(* ===== verification/FibheapProps.v ===== *)
(** * Fibonacci heaps keep their promises

    The invariant: the nodes are ordered, the degree is the number of children,
    and the children of a node have degrees that are spread out, which bounds
    the degree by the size.  Every operation keeps it, and the heaps satisfy
    [PrioHeapLaws].  The last part is about heaps whose users keep the key of an
    element in it, and use one value of the key for what is not on the heap. *)

From Stdlib Require Import ZArith Lia.
From stdpp Require Import prelude gmap.
From S2P Require Import Prelude AvlWalk Fibheap.

(** ** Nodes of a forest *)

Fixpoint nodes (t : fnode) : list fnode :=
  match t with FNode _ _ _ cs => t :: flat_map nodes cs end.
Definition fnodes (l : list fnode) : list fnode := flat_map nodes l.
Definition fids (l : list fnode) : list Z := map fn_id (fnodes l).

Lemma fnode_ind' (P : fnode -> Prop) :
  (forall i m d cs, Forall P cs -> P (FNode i m d cs)) -> forall t, P t.
Proof.
  intros H. fix IH 1. intros [i m d cs]. apply H.
  induction cs as [|c cs IHcs]; constructor; auto.
Qed.

Lemma nodes_eq t : nodes t = t :: fnodes (fn_children t).
Proof. by destruct t. Qed.

Lemma fnodes_app l1 l2 : fnodes (l1 ++ l2) = fnodes l1 ++ fnodes l2.
Proof. apply flat_map_app. Qed.

Lemma fids_app l1 l2 : fids (l1 ++ l2) = fids l1 ++ fids l2.
Proof. unfold fids. by rewrite fnodes_app, map_app. Qed.

Lemma fids_cons t l : fids (t :: l) = fn_id t :: fids (fn_children t) ++ fids l.
Proof. unfold fids, fnodes. simpl. rewrite map_app, nodes_eq. done. Qed.

Lemma fids_nil : fids [] = [].
Proof. done. Qed.

#[global] Instance fnodes_perm : Proper ((≡ₚ) ==> (≡ₚ)) fnodes.
Proof. intros l1 l2 H. by apply Permutation_flat_map. Qed.

#[global] Instance fids_perm : Proper ((≡ₚ) ==> (≡ₚ)) fids.
Proof. intros l1 l2 H. unfold fids. by rewrite H. Qed.

Lemma fids_root n l : n ∈ l -> fn_id n ∈ fids l.
Proof.
  intros H. apply list_elem_of_split in H as (l1 & l2 & ->).
  rewrite fids_app, fids_cons. set_solver.
Qed.

Lemma set_mark_id b n : fn_id (set_mark b n) = fn_id n.
Proof. by destruct n. Qed.
Lemma set_mark_children b n : fn_children (set_mark b n) = fn_children n.
Proof. by destruct n. Qed.
Lemma set_mark_degree b n : fn_degree (set_mark b n) = fn_degree n.
Proof. by destruct n. Qed.
Lemma set_mark_mark b n : fn_mark (set_mark b n) = b.
Proof. by destruct n. Qed.

Lemma fids_set_mark b l : fids (map (set_mark b) l) = fids l.
Proof.
  induction l as [|t l IH]; [done|]. simpl. rewrite !fids_cons, IH.
  by destruct t.
Qed.

(** ** The invariant *)

(** No more than [j] of the numbers are smaller than [j]. *)
Definition spread (ks : list nat) : Prop :=
  forall j, (length (filter (fun k => k < j)%nat ks) <= j)%nat.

- - -

ASSIGNMENT.
Print exactly the lines above, between the one holding "the degree by" and the one holding "Definition fnodes (l", inclusive, and nothing besides.

EXPECTED ANSWER.
    the degree by the size.  Every operation keeps it, and the heaps satisfy
    [PrioHeapLaws].  The last part is about heaps whose users keep the key of an
    element in it, and use one value of the key for what is not on the heap. *)

From Stdlib Require Import ZArith Lia.
From stdpp Require Import prelude gmap.
From S2P Require Import Prelude AvlWalk Fibheap.

(** ** Nodes of a forest *)

Fixpoint nodes (t : fnode) : list fnode :=
  match t with FNode _ _ _ cs => t :: flat_map nodes cs end.
Definition fnodes (l : list fnode) : list fnode := flat_map nodes l.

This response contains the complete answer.